REQUIRED ACTION: Which lines in the data below contain the word "watcher"? Pull each of them out.

*** ENTRIES SUPPLIED ***

(** ** The runner on a task *)





(** ** The comparison of the watcher with the word [delete] *)

Lemma EqualFold_eqb (s : string) : forall t,
  gostrings.EqualFold s t = String.eqb (gostrings.ToLower s) (gostrings.ToLower t).
Proof.
  induction s as [|a s IH]; intros [|b t]; simpl; try reflexivity.
  rewrite IH. destruct (Ascii.eqb (gostrings.lower_byte a) (gostrings.lower_byte b)); reflexivity.
Qed.

Lemma lower_byte_idem (c : ascii) :
  gostrings.lower_byte (gostrings.lower_byte c) = gostrings.lower_byte c.
Proof. destruct c as [[] [] [] [] [] [] [] []]; reflexivity. Qed.

Lemma ToLower_idem (s : string) : gostrings.ToLower (gostrings.ToLower s) = gostrings.ToLower s.
Proof.
  induction s as [|c s IH]; simpl; [reflexivity|].
  rewrite lower_byte_idem, IH. reflexivity.
Qed.

(** Lowering the action and comparing it up to case with the word, as the
    watcher does, is the case-insensitive comparison of the two. *)
Lemma delete_event_iff (action : string) :
  gostrings.EqualFold (gostrings.ToLower action) "delete" = true <-> same_word action "delete".
Proof.
  rewrite EqualFold_eqb, ToLower_idem. unfold same_word. apply String.eqb_eq.
Qed.

Lemma not_delete_event (action : string) :
  ~ same_word action "delete" ->
  gostrings.EqualFold (gostrings.ToLower action) "delete" = false.
Proof.
  intros Hne. apply not_true_is_false. intros H. apply Hne, delete_event_iff, H.
Qed.

(** ** What a delete does to the store *)


(** ** The watcher on an event *)


(** ** From the queue to the log *)



(** ** The keys that the runner writes *)










(** ** The senders and the done signal *)

















(** ** The backoff of the watcher *)

Lemma jitter_bounds (r lo hi : Z) : lo <= hi -> lo <= backoff.jitter r lo hi <= hi.
Proof.
  intros Hle. unfold backoff.jitter.
  assert (Hpos : 0 < 2 ^ 53) by (vm_compute; reflexivity).
  pose proof (Z.mod_pos_bound r (2 ^ 53) Hpos) as Hr.
  set (x := r mod 2 ^ 53) in *.
  assert (H0 : 0 <= x * (hi - lo) / 2 ^ 53).
  { apply Z.div_pos; [|exact Hpos]. apply Z.mul_nonneg_nonneg; lia. }
  assert (H1 : x * (hi - lo) / 2 ^ 53 <= hi - lo).
  { apply Z.div_le_upper_bound; [exact Hpos|].
    apply Z.mul_le_mono_nonneg_r; lia. }
  lia.
Qed.

Lemma Duration_retrying (k r : Z) :
  0 <= k ->
  exists d,
    backoff.Duration (retrying k) r = (d, retrying (k + 1)) /\
    1 * time.Second <= d <= envelope k.
Proof.
  intros Hk. unfold backoff.Duration, backoff.ceiling, retrying, envelope.
  cbn [backoff.Min backoff.Max backoff.Factor backoff.Jitter backoff.attempts].
  assert (Hpow : 1 <= 2 ^ k) by (pose proof (Z.pow_pos_nonneg 2 k ltac:(lia) Hk); lia).
  set (p := 2 ^ k) in *.
  unfold time.Minute, time.Second.
  clearbody p.
  pose proof (jitter_bounds r (1 * 1000000000) (1 * 1000000000 * p) ltac:(lia)) as Hj.
  set (j := backoff.jitter r (1 * 1000000000) (1 * 1000000000 * p)) in *.
  clearbody j.
  destruct (10 * (60 * 1000000000) <? j) eqn:Hcap.
  - apply Z.ltb_lt in Hcap. eexists. split; [reflexivity|]. lia.
  - apply Z.ltb_ge in Hcap. eexists. split; [reflexivity|]. lia.
Qed.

*** End of ENTRIES SUPPLIED ***

WRITTEN SOLUTION:
(** ** The comparison of the watcher with the word [delete] *)
    watcher does, is the case-insensitive comparison of the two. *)
(** ** The watcher on an event *)
(** ** The backoff of the watcher *)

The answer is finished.